Work order. Return, in their exact form, the lines that lie between the start of the data below and the line containing "the specification that are settled on it.", with both ends included.

Stored data.
(** * HausAufgaben: the task store codec and the reference data resolver

    A shallow embedding of [lib/Tasks.ts] (class [Tasks]) and
    [lib/StammDaten.ts] (class [StammdatenRepository]), and the properties of
    the specification that are settled on it.

    JavaScript strings are sequences of UTF-16 code units; they are modelled
    as [list N], one [N] per code unit, so that [length], [slice] and the
    ordering of tokens by length mean what they mean in the source. *)

From Stdlib Require Import ZArith NArith List Bool Lia DecimalZ.
From stdpp Require Import base option list strings gmap sorting.

Local Open Scope N_scope.

Abbreviation jsstring := (list N).

(** Code units of an ASCII literal. *)
Definition str (s : string) : jsstring :=
  map Ascii.N_of_ascii (String.list_ascii_of_string s).

(** ** The string primitives of the runtime that the code relies on *)

Module JS.

Definition SP : N := 32.
Definition TAB : N := 9.
Definition LF : N := 10.
Definition CR : N := 13.
Definition BACKSLASH : N := 92.
Definition COLON : N := 58.
Definition SEMICOLON : N := 59.
Definition COMMA : N := 44.
Definition HYPHEN : N := 45.

(** [WhiteSpace] and [LineTerminator] of ECMAScript: what [\s] matches and
    what [trim] strips. *)
Definition isWhiteSpace (c : N) : bool :=
  ((9 <=? c) && (c <=? 13)) || (c =? 32) || (c =? 160) || (c =? 0x1680)
  || ((0x2000 <=? c) && (c <=? 0x200A)) || (c =? 0x2028) || (c =? 0x2029)
  || (c =? 0x202F) || (c =? 0x205F) || (c =? 0x3000) || (c =? 0xFEFF).

(** What [.] does not match in a regular expression without the [s] flag. *)
Definition isLineTerminator (c : N) : bool :=
  (c =? 10) || (c =? 13) || (c =? 0x2028) || (c =? 0x2029).

(** [\d] *)
Definition isDigit (c : N) : bool := (48 <=? c) && (c <=? 57).

Fixpoint streq (a b : jsstring) : bool :=
  match a, b with
  | [], [] => true
  | x :: a', y :: b' => (x =? y) && streq a' b'
  | _, _ => false
  end.

Fixpoint dropStartWhile (p : N -> bool) (s : jsstring) : jsstring :=
  match s with
  | [] => []
  | c :: s' => if p c then dropStartWhile p s' else s
  end.

Fixpoint takeStartWhile (p : N -> bool) (s : jsstring) : jsstring :=
  match s with
  | [] => []
  | c :: s' => if p c then c :: takeStartWhile p s' else []
  end.

Fixpoint dropEndWhile (p : N -> bool) (s : jsstring) : jsstring :=
  match s with
  | [] => []
  | c :: s' =>
      match dropEndWhile p s' with
      | [] => if p c then [] else [c]
      | r => c :: r
      end
  end.

Definition takeEndWhile (p : N -> bool) (s : jsstring) : jsstring :=
  drop (length (dropEndWhile p s)) s.

Definition trimStart (s : jsstring) : jsstring := dropStartWhile isWhiteSpace s.
Definition trimEnd (s : jsstring) : jsstring := dropEndWhile isWhiteSpace s.
Definition trim (s : jsstring) : jsstring := trimEnd (trimStart s).

(** [s.startsWith(p)] *)
Fixpoint startsWith (s p : jsstring) {struct p} : bool :=
  match p, s with
  | [], _ => true
  | a :: p', b :: s' => (a =? b) && startsWith s' p'
  | _ :: _, [] => false
  end.

(** [s.indexOf(needle)], with -1 when there is no occurrence. *)
Fixpoint indexOfFrom (i : Z) (s needle : jsstring) : Z :=
  if startsWith s needle then i
  else match s with
       | [] => (-1)%Z
       | _ :: s' => indexOfFrom (i + 1)%Z s' needle
       end.

Definition indexOf (s needle : jsstring) : Z := indexOfFrom 0%Z s needle.

Definition includes (s needle : jsstring) : bool := (0 <=? indexOf s needle)%Z.

(** [s.slice(a)] and [s.slice(a, b)] for [0 <= a <= b]. *)
Definition sliceFrom (s : jsstring) (a : nat) : jsstring := drop a s.
Definition slice (s : jsstring) (a b : nat) : jsstring := take (b - a) (drop a s).
(** * note2markdown: WordPress export to Markdown

    A shallow embedding of [note2markdown.py] and the properties of its
    field resolver, record extractor, markup converter, filename sanitizer
    and document writer.

    Python strings are sequences of Unicode code points; they are modelled
    as lists of [N].  Exceptions are modelled by the [result] type.  The
    element tree of [xml.etree] is read only and is a tree; the parse tree
    of Beautiful Soup is changed in place while lists still hold its tags,
    and is a heap of cells.

    The library functions follow CPython 3.11 ([re], [xml.etree] with its C
    accelerator) and Beautiful Soup 4 with [html.parser].  Files are
    written on Linux, into a directory that exists and takes new files;
    the name of a file has at most 255 bytes there. *)

From Stdlib Require Import NArith Ascii String List Lia Bool DecimalString.
From Stdlib Require DecimalNat.
From Stdlib Require Import Sorted.
From stdpp Require Import base decidable option list numbers.
Import ListNotations.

Reply to the exercise.
(** * HausAufgaben: the task store codec and the reference data resolver

    A shallow embedding of [lib/Tasks.ts] (class [Tasks]) and
    [lib/StammDaten.ts] (class [StammdatenRepository]), and the properties of
    the specification that are settled on it.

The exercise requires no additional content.